Range Resources says it will say how much of the chemicals it uses, not just provide a list of them. It has been drilling for natural gas for years in Pennsylvania.
One of Pennsylvania’s largest natural gas drillers says it will voluntarily disclose the chemicals it injects into lucrative Marcellus Shale reserve. Range Resources says it wants to address landowner’s concerns over water contamination and defuse a growing controversy about the industry’s secrecy over the chemicals.
Range Resources was the first company to exploit the deeply buried Marcellus Shale gas in 2004. They says they were the first to reuse 100 percent of their drill water, and now, they want to be the first to disclose details of chemical additives in that water.
Mark Pitzarella is a spokesperson for Range.
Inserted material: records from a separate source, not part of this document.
(* ===== verification/ContractFlow.v ===== *)
(** * ContractFlow: how contracts arise and travel

    [contracts/contract_builder.py]: inference and locking on the first row,
    and sparse fields after it; [schema_contract_factory.py]: contracts from
    configuration; [contract_propagation.py]: contracts through transforms;
    [contract_records.py]: the audit record of a contract as JSON. *)

From S2P Require Import Prelude Contracts.
Open Scope Z_scope.

(** ** The builder *)
Definition MAX_INFERRED_CONTRACT_FIELDS : nat := 1024.

(** [_normalized_to_original]. *)
Fixpoint normalized_to_original_loop (resolution acc : list (string * string)) : res (list (string * string)) :=
  match resolution with
  | [] => Ok acc
  | (orig, norm) :: rest =>
      reject dict_mem acc norm with ValueError "field_resolution collision" ;;
      normalized_to_original_loop rest (dict_set acc norm orig)
  end.

Definition normalized_to_original (resolution : list (string * string)) : res (list (string * string)) :=
  normalized_to_original_loop resolution [].

(** The loop of [_infer_missing_fields] over the row. *)
Fixpoint infer_loop (to_original : list (string * string)) (c : SchemaContract) (r : rowdata) : res SchemaContract :=
  match r with
  | [] => Ok c
  | (n, v) :: r =>
      if bool_decide (n ∈ names (fields c)) then infer_loop to_original c r
      else
        match dict_get to_original n with
        | None => Err (KeyError "field_resolution")
        | Some original =>
            f ← inferred_field n original v;
            c ← schema_contract (mode c) (fields c ++ [f]) (locked c);
            infer_loop to_original c r
        end
  end.

Definition infer_missing_fields (c : SchemaContract) (r : rowdata) (resolution : list (string * string)) (enforce_field_cap : bool)
  : res SchemaContract :=
  to_original ← normalized_to_original resolution;
  let missing := filter (fun n => n ∉ names (fields c)) (map fst r) in
  reject enforce_field_cap && (MAX_INFERRED_CONTRACT_FIELDS <? length (remove_dups (names (fields c))) + length missing)%nat
    with ValueError "row exceeds maximum inferred schema fields" ;;
  infer_loop to_original c r.

Definition refuse_uninferable_width (c : SchemaContract) (field_names : list string) : res unit :=
  if locked c then Ok tt
  else
    let width := length (remove_dups (names (fields c) ++ field_names)) in
    reject (MAX_INFERRED_CONTRACT_FIELDS <? width)%nat with ValueError "observed and flexible schemas infer at most" ;; Ok tt.

Definition process_first_row (c : SchemaContract) (r : rowdata) (resolution : list (string * string)) : res SchemaContract :=
  if locked c then Ok c
  else
    c ← infer_missing_fields c r resolution true;
    with_locked c.

Definition process_sparse_fields (c : SchemaContract) (r : rowdata) (resolution : list (string * string)) : res SchemaContract :=
  if mode c == FIXED then Ok c else infer_missing_fields c r resolution true.

(** ** From configuration *)
Definition FIELD_TYPE_MAP : list (string * pytype) :=
  [("int", Tint); ("str", Tstr); ("float", Tfloat); ("bool", Tbool); ("any", Tobject)].

(** [FieldDefinition] and the parts of [SchemaConfig] that contracts use. *)
Record FieldDefinition := mkDef { fd_name : string; fd_type : string; fd_required : bool; fd_nullable : bool }.
Record SchemaConfig := mkConfig {
  cfg_mode : string;
  cfg_fields : option (list FieldDefinition);
  cfg_guaranteed_fields : option (list string);
  cfg_audit_fields : option (list string);
}.

#[export] Instance FieldDefinition_eq_dec : EqDecision FieldDefinition.
Proof. solve_decision. Defined.

Definition field_definition_python_type (fd : FieldDefinition) : res pytype :=
  match dict_get FIELD_TYPE_MAP (fd_type fd) with Some t => Ok t | None => Err (KeyError "field_type") end.

Definition field_type_name (t : pytype) : res string :=
  match dict_get (map (fun p => (p.2, p.1)) FIELD_TYPE_MAP) t with Some n => Ok n | None => Err (KeyError "python_type") end.

(** [mode.upper()]. *)
Definition upper_ascii (a : Ascii.ascii) : Ascii.ascii :=
  let n := Ascii.nat_of_ascii a in if ((97 <=? n) && (n <=? 122))%nat then Ascii.ascii_of_nat (n - 32) else a.
Fixpoint upper (s : string) : string :=
  match s with EmptyString => EmptyString | String a s => String (upper_ascii a) (upper s) end.

Definition map_schema_mode (m : string) : schema_mode :=
  match upper m with "FIXED" => FIXED | "FLEXIBLE" => FLEXIBLE | "OBSERVED" => OBSERVED | other => other_mode other end.

Definition field_of_definition (to_original : list (string * string)) (fd : FieldDefinition) : res FieldContract :=
  t ← field_definition_python_type fd;
  field_contract (mkField (fd_name fd) (default (fd_name fd) (dict_get to_original (fd_name fd))) t (fd_required fd) declared
                    (fd_nullable fd)).

Definition create_contract_from_config (cfg : SchemaConfig) (resolution : option (list (string * string))) : res SchemaContract :=
  let m := map_schema_mode (cfg_mode cfg) in
  reject match m with other_mode _ => true | _ => false end with ValueError "Invalid schema mode" ;;
  reject negb (m == OBSERVED) && is_none (cfg_fields cfg) with ValueError "Schema mode requires explicit field definitions" ;;
  to_original ← match resolution with
                | Some (x :: rest) => normalized_to_original (x :: rest)
                | _ => Ok []
                end;
  fs ← match cfg_fields cfg with
       | Some fds => mapM_res (field_of_definition to_original) fds
       | None => Ok []
       end;
  schema_contract m fs (m == FIXED).

(** ** Through transforms *)
Definition propagate_contract (c : SchemaContract) (output : rowdata) (transform_adds_fields : bool) : res SchemaContract :=
  if negb transform_adds_fields then Ok c
  else
    new ← mapM_res (fun kv => inferred_field kv.1 kv.1 kv.2) (filter (fun kv => kv.1 ∉ names (fields c)) output);
    match new with
    | [] => Ok c
    | _ => schema_contract (mode c) (fields c ++ new) true
    end.

(** [renamed_field_from_source]: the field under its new name. *)
Definition renamed_field (c : SchemaContract) (target source_name : string) : res FieldContract :=
  match find_name c source_name with
  | None => Err (ValueError "Renamed field target refers to unknown source field")
  | Some n =>
      match find_field c n with
      | None => Err (ValueError "Renamed field target refers to unresolved source field")
      | Some f => field_contract (mkField target (original_name f) (python_type f) (required f) (source f) (nullable f))
      end
  end.

Definition narrow_field (c : SchemaContract) (source_by_target : list (string * string)) (kv : string * pvalue) : res FieldContract :=
  match dict_get source_by_target kv.1 with
  | Some s => renamed_field c kv.1 s
  | None =>
      match find_field c kv.1 with
      | Some f => Ok f
      | None => inferred_field kv.1 kv.1 kv.2
      end
  end.

Definition narrow_contract_to_output (c : SchemaContract) (output : rowdata) (renamed : option (list (string * string)))
  : res SchemaContract :=
  let source_by_target := fold_left (fun d st => dict_set d st.2 st.1) (default [] renamed) [] in
  fs ← mapM_res (narrow_field c source_by_target) output;
  schema_contract (mode c) fs true.

(** [mode_order] and [min] with it: the first of the most restrictive modes. *)
Definition mode_order (m : schema_mode) : option nat :=
  match m with FIXED => Some 0%nat | FLEXIBLE => Some 1%nat | OBSERVED => Some 2%nat | other_mode _ => None end.

Fixpoint most_restrictive (m : schema_mode) (ms : list schema_mode) : res schema_mode :=
  match mode_order m with
  | None => Err (KeyError "mode_order")
  | Some i =>
      match ms with
      | [] => Ok m
      | m' :: ms =>
          match mode_order m' with
          | None => Err (KeyError "mode_order")
          | Some j => most_restrictive (if (j <? i)%nat then m' else m) ms
          end
      end
  end.

Definition merge_contract_with_output (input output : SchemaContract) : res SchemaContract :=
  let input_originals := map (fun f => (normalized_name f, original_name f)) (fields input) in
  fs ← mapM_res (fun f => field_contract (mkField (normalized_name f)
                                            (default (original_name f) (dict_get input_originals (normalized_name f)))
                                            (python_type f) (required f) (source f) (nullable f))) (fields output);
  m ← most_restrictive (mode input) [mode output];
  schema_contract m fs true.

(** ** The audit record *)
Inductive json :=
  | JNull | JBool (b : bool) | JNumber (n : Z) | JString (s : string) | JArray (l : list json)
  | JObject (l : list (string * json)).

Record FieldAuditRecord := mkFieldRecord {
  a_normalized_name : string; a_original_name : string; a_python_type : string;
  a_required : bool; a_source : string; a_nullable : bool }.
Record ContractAuditRecord := mkRecord {
  a_mode : string; a_locked : bool; a_version_hash : string; a_fields : list FieldAuditRecord }.

Definition source_name (s : field_source) : string :=
  match s with declared => "declared" | inferred => "inferred" | other_source n => n end.
Definition source_of_name (s : string) : field_source :=
  match s with "declared" => declared | "inferred" => inferred | n => other_source n end.
Definition mode_name (m : schema_mode) : string :=
  match m with FIXED => "FIXED" | FLEXIBLE => "FLEXIBLE" | OBSERVED => "OBSERVED" | other_mode n => n end.
Definition mode_of_name (s : string) : schema_mode :=
  match s with "FIXED" => FIXED | "FLEXIBLE" => FLEXIBLE | "OBSERVED" => OBSERVED | n => other_mode n end.

Definition VALID_MODES : list string := ["FIXED"; "FLEXIBLE"; "OBSERVED"].
Definition VALID_SOURCES : list string := ["declared"; "inferred"].

Definition from_field_contract (f : FieldContract) : FieldAuditRecord :=
  mkFieldRecord (normalized_name f) (original_name f) (type_name (python_type f)) (required f) (source_name (source f)) (nullable f).

Definition from_contract `{Digest} (c : SchemaContract) : ContractAuditRecord :=
  mkRecord (mode_name (mode c)) (locked c) (version_hash c) (map from_field_contract (sort_by by_name (fields c))).

Definition record_by_name (f g : FieldAuditRecord) : bool := String.leb (a_normalized_name f) (a_normalized_name g).

(** [FieldAuditRecord.to_dict], and [to_json] before it is written out. *)
Definition field_to_dict (f : FieldAuditRecord) : json :=
  JObject [("normalized_name", JString (a_normalized_name f)); ("original_name", JString (a_original_name f));
           ("python_type", JString (a_python_type f)); ("required", JBool (a_required f)); ("source", JString (a_source f));
           ("nullable", JBool (a_nullable f))].

Definition to_json (r : ContractAuditRecord) : json :=
  JObject [("mode", JString (a_mode r)); ("locked", JBool (a_locked r)); ("version_hash", JString (a_version_hash r));
           ("fields", JArray (map field_to_dict (sort_by record_by_name (a_fields r))))].

Definition lookup_key (l : list (string * json)) (k : string) : res json :=
  match dict_get l k with Some j => Ok j | None => Err (KeyError k) end.

(** A member of a set of strings; anything else raises the error. *)
Definition json_member (allowed : list string) (e : exc) (j : json) : res string :=
  match j with JString s => if bool_decide (s ∈ allowed) then Ok s else Err e | _ => Err e end.

Definition json_bool (e : exc) (j : json) : res bool := match j with JBool b => Ok b | _ => Err e end.

(** Names and hashes are taken as they are; only strings are modelled. *)
Definition json_string (j : json) : res string := match j with JString s => Ok s | _ => Err (TypeError "not a string") end.

Definition field_from_json (j : json) : res FieldAuditRecord :=
  match j with
  | JObject f =>
      s ← lookup_key f "source" ≫= json_member VALID_SOURCES (AuditIntegrityError "Invalid field source");
      t ← lookup_key f "python_type" ≫= json_member (map fst CONTRACT_TYPE_MAP) (AuditIntegrityError "Invalid python_type");
      required ← lookup_key f "required";
      nullable ← lookup_key f "nullable";
      r ← json_bool (AuditIntegrityError "Field 'required' must be bool") required;
      nl ← json_bool (AuditIntegrityError "Field 'nullable' must be bool") nullable;
      n ← lookup_key f "normalized_name" ≫= json_string;
      o ← lookup_key f "original_name" ≫= json_string;
      Ok (mkFieldRecord n o t r s nl)
  | _ => Err (AuditIntegrityError "Contract audit record field must be a JSON object")
  end.

Definition is_object (j : json) : bool := match j with JObject _ => true | _ => false end.

(** [from_json], on the value that [json.loads] returns. *)
Definition from_json (j : json) : res ContractAuditRecord :=
  match j with
  | JObject d =>
      match dict_get d "fields" with
      | Some (JArray fs) =>
          reject negb (forallb is_object fs) with AuditIntegrityError "Contract audit record field must be a JSON object" ;;
          m ← lookup_key d "mode" ≫= json_member VALID_MODES (AuditIntegrityError "Invalid contract mode");
          l ← lookup_key d "locked" ≫= json_bool (AuditIntegrityError "Contract 'locked' must be bool");
          rs ← mapM_res field_from_json fs;
          h ← lookup_key d "version_hash" ≫= json_string;
          Ok (mkRecord m l h rs)
      | _ => Err (AuditIntegrityError "Contract audit record missing or malformed 'fields'")
      end
  | _ => Err (AuditIntegrityError "Contract audit record must be a JSON object")
  end.

Definition record_field_ok (f : FieldAuditRecord) : res unit :=
  reject negb (bool_decide (a_source f ∈ VALID_SOURCES)) with AuditIntegrityError "Invalid field source" ;;
  reject negb (dict_mem CONTRACT_TYPE_MAP (a_python_type f)) with AuditIntegrityError "Invalid python_type" ;;
  Ok tt.

Definition field_of_record (f : FieldAuditRecord) : res FieldContract :=
  match dict_get CONTRACT_TYPE_MAP (a_python_type f) with
  | Some t =>
      field_contract (mkField (a_normalized_name f) (a_original_name f) t (a_required f) (source_of_name (a_source f)) (a_nullable f))
  | None => Err (KeyError "python_type")
  end.

Definition to_schema_contract `{Digest} (r : ContractAuditRecord) : res SchemaContract :=
  reject negb (bool_decide (a_mode r ∈ VALID_MODES)) with AuditIntegrityError "Invalid contract mode" ;;
  _ ← mapM_res record_field_ok (a_fields r);
  fs ← mapM_res field_of_record (a_fields r);
  c ← schema_contract (mode_of_name (a_mode r)) fs (a_locked r);
  reject negb (version_hash c == a_version_hash r) with AuditIntegrityError "Contract integrity violation: hash mismatch" ;;
  Ok c.

(** [ValidationErrorWithContract.from_violation]. *)
Record ValidationErrorWithContract := mkViolationRecord {
  violation_type : string; normalized_field_name : string; original_field_name : string;
  expected_type : option string; actual_type : option string }.

Definition from_violation (v : ContractViolation) : ValidationErrorWithContract :=
  match v with
  | TypeMismatchViolation n o e a _ => mkViolationRecord "type_mismatch" n o (Some (type_name e)) (Some (type_name a))
  | MissingFieldViolation n o => mkViolationRecord "missing_field" n o None None
  | ExtraFieldViolation n o => mkViolationRecord "extra_field" n o None None
  end.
“We must apply and recognize a higher standard of care in developing this resource. You do not have to compromise the economy or the environment in order to develop this resource. They can be done in tandem and that’s what we’re trying to prove to everyone.”
Pitzarella says much misinformation exists on the process known as hydraulic fracturing.
To release the gas, water, sand and chemical additives are forced deep into the earth to cause thousands of thin fractures in the rock that holds the gas.
Range says the four chemicals they use are not in concentrations high enough to consider hazardous. The company will post the information for each of their wells on their website.